Kurt Lewin was born in the Prussian province of Posen in 1890, and in 1916 his degree from the University of Berlin was conferred. Lewin immigrated to the United States in 1933, where he became a citizen in 1940. He pioneered the use of social change theory, using experimentation to test hypotheses. He placed significance on group dynamics and action research. Lewin authored over 80 articles and eight books on a wide range of issues.

1995

Lillian M. Gilbreth

human aspects of management

Lillian M. Gilbreth, born in 1878, achieved many firsts in her lifetime. She received her doctorate in psychology at Brown University in 1915. Together with her husband Frank, she pioneered industrial management techniques still in use today. While her husband was concerned with the technical aspects of worker efficiency, Gilbreth was concerned with the human aspects of management and performance. She was a prolific author, the recipient of many honorary degrees. In 1935, she joined the Purdue University faculty.

1994

Malcolm S. Knowles

Commonly known as “the father of adult learning” and had a fundamental impact on both the scholarship and practice of human resource development

Malcolm S. Knowles (b. 1913 - d.1997) is commonly known as “the father of adult learning” and had a significant impact on both scholarship and practice of human resource development on a global basis. His espoused goal in life was to advance the cause of the individual and of American democracy in the university and in adult education, in business and industry, and in society generally. His writings, the development andragogy, and his establishment of adult-oriented educational programs throughout the world have made an enduring contribution to the human resource development profession. Knowles sought out and won a full-tuition scholarship to Harvard University where he earned his bachelor’s degree in 1934. While at Harvard, Knowles spent four active years involved in service and social work, youth groups, counseling with immigrant Italian families, and was even the water boy for the football team. His association with Harvard’s football coach led him to a position as director of related training, the study portion of a work-study program, at a new National Youth Administration, which was directed by the coach. This position began Knowles’ involvement in adult education.

1993

Channing R. Dooley

For his "watershed" nationwide contributions to the fundamental theory and practice of human resource development through the Training-within-Industry Project from 1940-1945 and other lifetime contributions to the profession.

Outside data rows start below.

Lemma extends_send c c' g g' a :
  (∀ p, extends (c p) (c' p)) → (∀ a e, extends (g a e) (g' a e)) →
  extends (send_answer c g a) (send_answer c' g' a).
Proof.
  intros Hc Hg. unfold send_answer.
  repeat first
    [ apply extends_bind; [first [apply extends_if | apply extends_all | idtac] | intros ?]
    | apply extends_if | apply Hc | done ].
  all: try (apply extends_bind; [done | intros ?; apply Hc]).
Qed.

(** More fuel changes nothing once there is enough. *)
Lemma more_fuel m n :
  (m ≤ n)%nat →
  (∀ a e, extends (@respond T F RD IN FT m a e) (respond n a e)) ∧
  (∀ p, extends (@closereq T F RD IN FT m p) (closereq n p)).
Proof.
  revert n. induction m as [|m IH]; intros n Hn; [split; intros; intros s; by left |].
  destruct n as [|n]; [lia |]. destruct (IH n) as [IHr IHc]; [lia |]. split.
  - intros a e. rewrite !respond_S. apply extends_bind; [done |]. intros r.
    apply extends_bind; [done |]. intros _. apply extends_bind; [done |]. intros _.
    apply extends_bind; [by apply extends_second_half |]. intros [|]; [done |]. by apply extends_send.
  - intros [a|]; [| done]. cbn [closereq]. apply extends_bind; [done |]. intros r.
    apply extends_bind; [done |]. intros _. case_decide; [| done].
    do 3 (apply extends_bind; [done |]; intros _).
    apply extends_bind; [by destruct (rq_oldreq _) |]. intros _.
    apply extends_bind; [by apply extends_all |]. by intros _.
Qed.
End Fuel.

Section Run.
Context {T F RD IN : Type} {FT : FileTree T F RD}.
Variable ops : SrvOps F RD.
Variable read : IN → Z → Z * list Z * IN.
Context {BS : ByteStream IN read}.
Hypothesis Hsrv : server_ok ops.
Hypothesis Hauth : op_set ops Uauth = false.

Local Abbreviation World := (St T F RD IN).
Implicit Types (s : World) (a x : addr) (r : Req) (error : cptr) (m : list Z).
Local Abbreviation may_answer s a r := (ready ∅ (s_reqs s) (s_upcalls s) a r).
Local Abbreviation input s := (StatProps.pending (s_in s)).

(** Between steps. *)
Record sound s : Prop := {
  so_good : good None ∅ None s;
  so_room : roomy s;
  so_bytes : bytes_ok (input s)
}.

(** *** Requests no handler sees *)

Lemma wp_fuel a e n s (Q : () → World → Prop) :
  fuel_for s = S n → wp (respond (S n) a e) s Q → wp (respond_now a e) s Q.
Proof. unfold wp, respond_now. by intros ->. Qed.

Lemma wp_False {A} (m : @M T F RD IN A) s : wp m s (λ _ _, False) → m s = Err.
Proof. unfold wp. by destruct (m s) as [[] | |]. Qed.

(** A message that is not a request ends the process. *)
Lemma respond_dies s a r e (Q : () → World → Prop) :
  s_reqs s !! a = Some r →
  match mtype_of (f_type (rq_ifcall r)) with Some t => is_T t = false | None => True end →
  wp (respond_now a e) s Q.
Proof.
  intros Ha Ht. apply (wp_fuel a e (2 * size (s_reqs s) + 3)); [unfold fuel_for; lia |].
  rewrite respond_S. apply wp_bind, (wp_getreq_ _ r); [done |].
  apply wp_bind, wp_assert. intros _. apply wp_bind, wp_modify. apply wp_bind.
  apply wp_bind. eapply wp_getreq_; [apply lookup_insert_eq |]. cbn.
  destruct (mtype_of _) as [t|]; [by destruct t | done].
Qed.

(** The request made for a message whose tag is in use. *)
Definition dup_req (f : Fcall) : Req :=
  req0 <| rq_ref := 1 |> <| rq_tag := f_tag f |> <| rq_ifcall := f |> <| rq_error := Some Eduptag |>.

Lemma respond_dup fuel a s f t (Q : () → World → Prop) :
  mtype_of (f_type f) = Some t → is_u16 (f_tag f) → s_bufs s = Some (s_msize s) →
  (∀ msg, msg_tag msg = Ok (f_tag f) → msg_type msg = Ok (mtype_code Rerror) →
     Q () (s <| s_reqs := delete a (s_reqs s) |> <| s_out := s_out s ++ [msg] |>)) →
  wp (respond (S fuel) a (Some Eduptag)) (s <| s_reqs := <[a := dup_req f]> (s_reqs s) |>) Q.
Proof.
  intros Ht Htag Hbuf HQ. set (w := s <| s_reqs := _ |>).
  assert (s_reqs w !! a = Some (dup_req f)) as Ha by apply lookup_insert_eq.
  assert (w <| s_reqs := <[a := dup_req f]> (s_reqs w) |> = w) as Hw.
  { subst w. cbn. rewrite insert_insert_eq. by destruct s. }
  rewrite respond_S. apply wp_bind, (wp_getreq_ _ _ _ _ Ha).
  apply wp_bind, wp_assert. intros _. apply wp_bind, wp_modify.
  change ((dup_req f) <| rq_error := Some Eduptag |>) with (dup_req f). rewrite Hw.
  apply wp_bind. apply (wp_mono _ _ (λ d s', d = false ∧ s' = w)).
  { apply wp_bind, (wp_getreq_ _ _ _ _ Ha). cbn [rq_ifcall update dup_req].
    change (f_type (rq_ifcall _)) with (f_type f). rewrite Ht.
    destruct t; try done; apply wp_bind; try (by apply wp_ret);
      apply wp_bind, (wp_getreq_ _ _ _ _ Ha); try (by apply wp_ret).
    cbn zeta. rewrite decide_True by (by left). apply wp_bind. case_decide; by apply wp_ret. }
  intros d s' [-> ->]. apply wp_bind, (wp_modreq _ _ _ _ _ Ha).
  set (r1 := (dup_req f) <| rq_ofcall := final (dup_req f) |>).
  apply wp_bind, (wp_getreq_ _ r1); [apply lookup_insert_eq |]. apply wp_bind, wp_get.
  apply wp_bind, (wp_nonnil _ (s_msize s)); [done |]. apply wp_bind.
  pose proof (convS2M_answer (final (dup_req f)) (s_msize s)) as Hmsg. unfold wp at 1.
  change (convS2M (rq_ofcall r1) _) with (convS2M (final (dup_req f)) (s_msize s)).
  destruct (convS2M _ _) as [msg | |]; [| done | destruct Hmsg; by vm_compute].
  destruct Hmsg as (Hmty & Hmtag & _); [by vm_compute |].
  apply wp_bind, wp_assert. intros _. apply wp_bind, wp_ret, wp_bind, wp_modify.
  apply wp_bind. eapply wp_modreq; [apply lookup_insert_eq |].
  apply wp_bind. eapply wp_getreq_; [apply lookup_insert_eq |]. apply wp_bind, wp_ret.
  apply wp_bind. eapply wp_modreq; [apply lookup_insert_eq |]. apply wp_modify.
  specialize (HQ msg). rewrite Hmtag, Hmty, u16_small in HQ by done.
  lazymatch goal with |- Q () ?st => replace st with
    (s <| s_reqs := delete a (s_reqs s) |> <| s_out := s_out s ++ [msg] |>); [by apply HQ |] end.
  destruct s. cbn. by rewrite !insert_insert_eq, delete_insert_eq.
Qed.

Channing R. Dooley (b. 1878, d. 1956) made profound contributions to the practice and professionalization of training and the fundamental expansion of the training field into the contemporary human resource development profession. Dooley's pioneering contributions, through the massive Training-within-Industry (TWI) Project for the USA during WWII established the core foci of contemporary human resource development practice. Dooley (1945) writes in a retrospective of the 1940-1945 effort that: "TWI is known for the results of its programs—Job Instruction, Job Methods, Job Relations, and Program Development—which have, we believe, permanently become part of American industrial operations as accepted tools of management." (p. xi) Nearly two million certifications of learning and expertise were awarded to supervisors, managers, and senior managers across 16,000 production plants. Given the cascade design of this nation-wide effort, one might speculate that at least several millions more actually benefited from the nationwide effort. Dooley, a graduate of Purdue University, received an honorary doctorate from Purdue in 1944. His publications were largely focused on the TWI effort.